Тацуру нужно выпустить на свет родного человека, тогда она сможет рожать еще и еще. Она народит себе целую ораву близких. Посмотрим тогда, как Сяохуань с ними сладит! Улучив минуту, они будут улыбаться Тацуру, как улыбается Ятоу, и улыбка эта станет паролем, никто, кроме связанных кровью, не сможет ее разгадать.
Она все кричала и кричала.
Вдруг кто-то позвал издалека: «Дохэ!»
Тацуру тут же умолкла.
У того человека был фонарик и старая стеганка в руках. Фонарик мазнул Тацуру по лицу, прыгнул ей между ног. Она услышала: «Ай, пропасть!»
Тацуру было уже все равно, почему за ней пришла Сяохуань, а не Чжан Цзянь. Лицо Сяохуань наклонилось к ее лицу, и Тацуру обдало запахом табака. Сяохуань наклонилась пониже, чтобы обхватить ее под шею и взять на руки. Но Дохэ была тяжелее, да еще и живот, огромный, как гора, — с одного раза стало ясно, что дело это гиблое. Сяохуань велела Дохэ продержаться еще пару минут: сбегаю вниз, позову Чжан Цзяня. Одним прыжком перемахнула через ручей, не успев поймать равновесие, тут же скакнула обратно. Накрыла Дохэ стеганкой, сунула ей фонарик: если вдруг собьемся с пути, будешь нам сигналить. Прыгнула на другой берег, но и двух шагов не успела ступить, как Дохэ снова закричала. Сяохуань до смерти перепугал этот визг: ни бесы, ни люди так не кричат.
— Бог тебя наказал! Еще и удрала!

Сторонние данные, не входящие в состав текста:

Definition edge_eq (t0 t1 : stl_face_t) (e0 e1 : nat) : bool :=
  let v0 := get3 (corner t0) e0 in
  let v1 := get3 (corner t0) e1 in
  if v3_eq v0 (get3 (corner t1) 0) && v3_eq v1 (get3 (corner t1) 1) then true
  else if v3_eq v0 (get3 (corner t1) 1) && v3_eq v1 (get3 (corner t1) 0) then true
  else if v3_eq v0 (get3 (corner t1) 0) && v3_eq v1 (get3 (corner t1) 2) then true
  else if v3_eq v0 (get3 (corner t1) 2) && v3_eq v1 (get3 (corner t1) 0) then true
  else if v3_eq v0 (get3 (corner t1) 1) && v3_eq v1 (get3 (corner t1) 2) then true
  else if v3_eq v0 (get3 (corner t1) 2) && v3_eq v1 (get3 (corner t1) 1) then true
  else false.

Definition edge_eq2 (t0 t1 : stl_face_t) (e0 e1 : nat) : bool :=
  let v00 := get3 (corner t0) e0 in
  let v01 := get3 (corner t0) ((e0 + 1) mod 3) in
  let v10 := get3 (corner t1) e1 in
  let v11 := get3 (corner t1) ((e1 + 1) mod 3) in
  if v3_eq v00 v11 && v3_eq v01 v10 then true else false.

Definition v3_len (v0 v1 : v3_t) : float64 :=
  let dx := fsub (get3 (p v0) 0) (get3 (p v1) 0) in
  let dy := fsub (get3 (p v0) 1) (get3 (p v1) 1) in
  let dz := fsub (get3 (p v0) 2) (get3 (p v1) 2) in
  dsqrt (double_of_float (fadd (fadd (fmul dx dx) (fmul dy dy)) (fmul dz dz))).

Definition coplanar_check (f1 f2 : stl_face_t) : Z := 0%Z.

Прибежала на гору маму-папу с бабулей искать? — Сяохуань не на шутку рассердилась, но уже подскочила обратно к Дохэ.
Дохэ теперь не лежала, а полусидела, опираясь на руки, головой к вершине горы, ногами к подножию, колени согнуты, бедра широко разведены.
— Ни дать ни взять кошка уличная! Вон где рожать вздумала… — Сяохуань попробовала стащить Дохэ вниз, но в той было не меньше тысячи цзиней веса. В последнее время она ела как не в себя, даже у Ятоу приходилось отнимать кусочек, чтобы ее прокормить.
Сяохуань еще раз поднатужилась, но не смогла сдвинуть Дохэ с места, наоборот, та повалила ее на землю. Сяохуань подобрала фонарик, свет попал Дохэ между ног, из штанов что-то выпирало наружу. Сорвала с нее штаны, фонарик выхватил из темноты что-то мокрое и круглое, облепленное черными волосами. Сяохуань скинула с себя куртку, сунула под роженицу. Без толку: глина вокруг была пропитана кровью и водами, и Дохэ лежала, измазанная в этой глине с ног до головы.
Сяохуань слышала, как Дохэ что-то бормочет, поняла, что это японский.
— Молодец, говори, что хочешь говори… Тужься… Выкладывай все, что на сердце… Тужься! — Сяохуань стояла на коленях и никак не могла приноровиться, одной ногой приходилось со всей силы упираться в корень дерева, иначе соскальзывала вниз.
Дохэ задрала подбородок в небо и пробормотала что-то очень длинное.
— Да, хорошо, все правильно? — отвечала на это Сяохуань, но Тацуру и сама не ведала, что́ говорит. Окажись рядом человек, знающий по-японски, из отрывистых слов роженицы он понял бы, что она обращается к кому-то с мольбой. К какой-то женщине по имени Тиэко. Тацуру жадно впивалась в каждое слово, она молила не убивать Куми, пусть Куми поживет еще денек, ей всего три года, вот не поправится завтра, тогда ее и придушишь. Я понесу Куми, не думай, мне не трудно!